# PowerPivot - relationship cannot be created because each column contains duplicate values



## danvilla2

Hi


This is probably a very basic problem but forgive me, I'm new to PP.  I have table 1: SKU, Size and Table 2: Sku, Volume.

When I link the tables I get the error that the relationship cannot be created.  Table 1 only has unique SKU's in it, so I'm confused as to why it can't create the link.  I understand the basic principles of Access but this is doing my head in!

 Thanks


----------



## TimRodman

Maybe you have more than one blank?
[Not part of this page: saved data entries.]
(** * Thorlabs MCLS1 wrapper (catkit: thorlabs_mcls1/library)

    A shallow embedding of [MCLS1_Api.cpp] (the wrapper around the vendor
    UART library) and of [JOST_MCLS1.cpp] (the console demo), with the
    parts of the C runtime the wrapper leans on: [sprintf_s] with [%d] and
    [%f], [sscanf_s] with literal text, white space and [%[...]] scansets,
    [assert], and the DLL loader.

    Conventions.  A C [int] is a [Z]; a [float] is a [spec_float] (IEEE 754
    binary32 when [binary32] holds) read through its exact rational value;
    a [char] array is a [list ascii] holding all its bytes, and a C string
    is the part of such an array before its first NUL. *)

From Stdlib Require Import ZArith QArith Qpower Ascii String DecimalString SpecFloat Lia.
From stdpp Require Import base option list strings gmap.

Local Open Scope Z_scope.
Local Open Scope list_scope.

(** ** Characters, C string literals and char arrays *)

Module CStr.

Definition NUL : ascii := ascii_of_nat 0.
Definition HT : ascii := ascii_of_nat 9.
Definition LF : ascii := ascii_of_nat 10.
Definition VT : ascii := ascii_of_nat 11.
Definition FF : ascii := ascii_of_nat 12.
Definition CR : ascii := ascii_of_nat 13.
Definition SP : ascii := ascii_of_nat 32.

(** [isspace] of the "C" locale. *)
Definition isspace (c : ascii) : bool :=
  let n := nat_of_ascii c in
  (Nat.eqb n 32 || (Nat.leb 9 n && Nat.leb n 13))%bool.

(** The escape sequences of a C string literal that the sources use. *)
Fixpoint unescape (s : list ascii) : list ascii :=
  match s with
  | [] => []
  | c :: s' =>
      if Ascii.eqb c "\"%char then
        match s' with
        | [] => [c]
        | d :: s'' =>
            (if Ascii.eqb d "r"%char then CR
             else if Ascii.eqb d "n"%char then LF
             else if Ascii.eqb d "t"%char then HT
             else if Ascii.eqb d "0"%char then NUL
             else d) :: unescape s''
        end
      else c :: unescape s'
  end.
(** * Diffraction through pinholes: the intensity kernel [pindr]

    A shallow embedding of [pindr] from [diffhole.py] and the properties
    of it that the specification states.

    Conventions of the embedding.

    - The program is Python 2: the shebang is [/usr/bin/python], the GUI is
      PyQt4, the string literals carry the [u] prefix, the disabled
      diagnostics are [print] statements, and every division that is meant
      to be a float division is written with a float literal ([/100.0],
      [/50.0], [2.0*np.pi]).  Hence [n / 2] on the Python int [n] is the
      integer floor division, modelled by [Z.div].
    - Python ints are [Z].  Python floats and NumPy [float64] values are
      modelled by the real numbers [R], complex values by pairs of reals.
      The first embedding, [pindr], serves the statements that relate
      values: it computes with exact reals, and rounding, overflow and the
      non-finite values Inf and NaN of IEEE arithmetic are outside of it.
      The second embedding, [Runtime.pindr], serves the statements about
      exceptions and about values that are not numbers: it is the same body
      with the exceptions of the scalar operations, the squares that are
      rounded to 0, the zero divisors of the array division and the empty
      transform.
    - A NumPy array of shape (N,) is a [list]; a two-dimensional array is a
      list of rows.
    - Division of Python scalars raises [ZeroDivisionError] on a zero
      divisor, division of NumPy arrays does not; [np.zeros] raises
      [ValueError] on a negative dimension.  Exceptions are modelled by the
      [result] type.
    - The arguments [k], [u], [v], [R] and [d] are Python scalars, as in
      the signature and in every call of the program: [k] an int or a
      float, the others floats; [np.pi] is a Python float.
    - The transform and its centering are library routines, modelled by
      their documented formula and index order.  [fft2] is the transform of
      an array that is not empty: every statement that [pindr] returns a
      grid is about [npx >= 1], and the empty array of [npx = 0], on which
      the library raises, is in [Runtime.fft2]. *)

From Stdlib Require Import Reals ZArith List Lia Lra.
Import ListNotations.

Local Open Scope R_scope.

(** ** Exceptions *)

Inductive PyError : Type :=
| ZeroDivisionError
| ValueError
| OverflowError.

Inductive result (A : Type) : Type :=
| Ok (a : A)
| Raise (e : PyError).

Arguments Ok {A} a.
Arguments Raise {A} e.

Definition bind {A B : Type} (m : result A) (f : A -> result B) : result B :=
  match m with
  | Ok a => f a
  | Raise e => Raise e
  end.

Notation "x <- m ;; f" := (bind m (fun x => f))
  (at level 61, m at next level, right associativity).

(** ** Complex numbers *)

Record C : Type := mkC { re : R; im : R }.

Definition C0 : C := mkC 0 0.
Definition Cone : C := mkC 1 0.
(** [1j] *)
Definition Ci : C := mkC 0 1.
(** Promotion of a real operand in mixed arithmetic. *)
Definition RtoC (x : R) : C := mkC x 0.

Definition Cadd (z w : C) : C := mkC (re z + re w) (im z + im w).
Definition Copp (z : C) : C := mkC (- re z) (- im z).
Definition Cmul (z w : C) : C :=
  mkC (re z * re w - im z * im w) (re z * im w + im z * re w).
Definition Cdiv (z w : C) : C :=
  let m := re w * re w + im w * im w in
  mkC ((re z * re w + im z * im w) / m) ((im z * re w - re z * im w) / m).
(** [np.exp] on a complex argument *)
Definition Cexp (z : C) : C :=
  mkC (exp (re z) * cos (im z)) (exp (re z) * sin (im z)).
(** [np.abs] on a complex argument *)
Definition Cabs (z : C) : R := sqrt (re z * re z + im z * im z).

(** A point of the unit circle. *)
Definition cis (t : R) : C := mkC (cos t) (sin t).

(** Division of Python scalars: a zero divisor raises. *)
Definition py_div (a b : R) : result R :=
  if Req_dec_T b 0 then Raise ZeroDivisionError else Ok (a / b).

Definition py_cdiv (z w : C) : result C :=
  if Req_dec_T (re w) 0 then
    if Req_dec_T (im w) 0 then Raise ZeroDivisionError else Ok (Cdiv z w)
  else Ok (Cdiv z w).

(** ** Arrays *)

Definition matrix (A : Type) : Type := list (list A).

(** [np.arange(a, b)] on ints *)
Definition arange (a b : Z) : list Z :=
  map (fun i => (a + Z.of_nat i)%Z) (seq 0 (Z.to_nat (b - a))).

(** [range(n)] *)
Definition range (n : Z) : list Z := arange 0 n.
(** * bitpit: octree patch (VolOctree), cells and the geometry kernel (CGElem)

    A shallow embedding of the parts of
      - src/CG/CG_elem.cpp           (namespace bitpit::CGElem),
      - src/patchkernel/cell.cpp     (class bitpit::Cell),
      - src/voloctree/voloctree.cpp  (class bitpit::VolOctree)
    that the specification talks about, followed by the properties proved
    about them.

    Conventions.
      - [double] is kept abstract behind the class [Scalar]; the code is
        written once and read over IEEE binary64 ([float], what the
        compiled program computes with), over the rationals ([Q], for the
        functions that only compare and select their arguments), or over
        both side by side ([Exactness.tracked]), which tells the runs of
        the program in which no operation rounds.
      - [long] ids are [Z]; the narrowing conversion of a [long] argument to
        an [int] parameter is written out with [to_int].
      - references ([T &out]) become a value passed in and returned.
      - [std::unordered_map] is a [gmap]; [operator[]]/[at] on a missing key
        and out-of-range indexing are the error case of an [option]. *)

From Stdlib Require Import ZArith QArith Qminmax Qpower Qabs Lqa Floats Lia List Bool Sorted.
From stdpp Require Import gmap list strings.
Did you try pasting the column into Excel and using the "remove duplicates" feature to make sure that there aren't any duplicates?


----------



## scottsen

Ya, we get this question fairly frequently and my answer now is the same... I have *never* seen Excel lie about this.  You have duplicates.  And as Tim points out... the most common mistake here is multiple blanks.

I like to throw sku on rows, and a =COUNTROWS(Table) measure in values, sort by the count desc... and see my mistake at the top.


----------



## Notrump

scottsen said:


> Ya, we get this question fairly frequently and my answer now is the same... I have *never* seen Excel lie about this.  You have duplicates.  And as Tim points out... the most common mistake here is multiple blanks.
> 
> I like to throw sku on rows, and a =COUNTROWS(Table) measure in values, sort by the count desc... and see my mistake at the top.



I have two tables in Access with a one to many relationship.  They have primary keys on the tables.  For the many side I created a view and put the three parts of the composite key in a field.  The one side table is joining on it's PK.  There are no nulls and no blanks.

I Created a pivot table in excel using the PK field (customer ID) with count as a value.  All values are one.  Given all this I am still getting the dreaded "can't create key because duplicates in both tables".  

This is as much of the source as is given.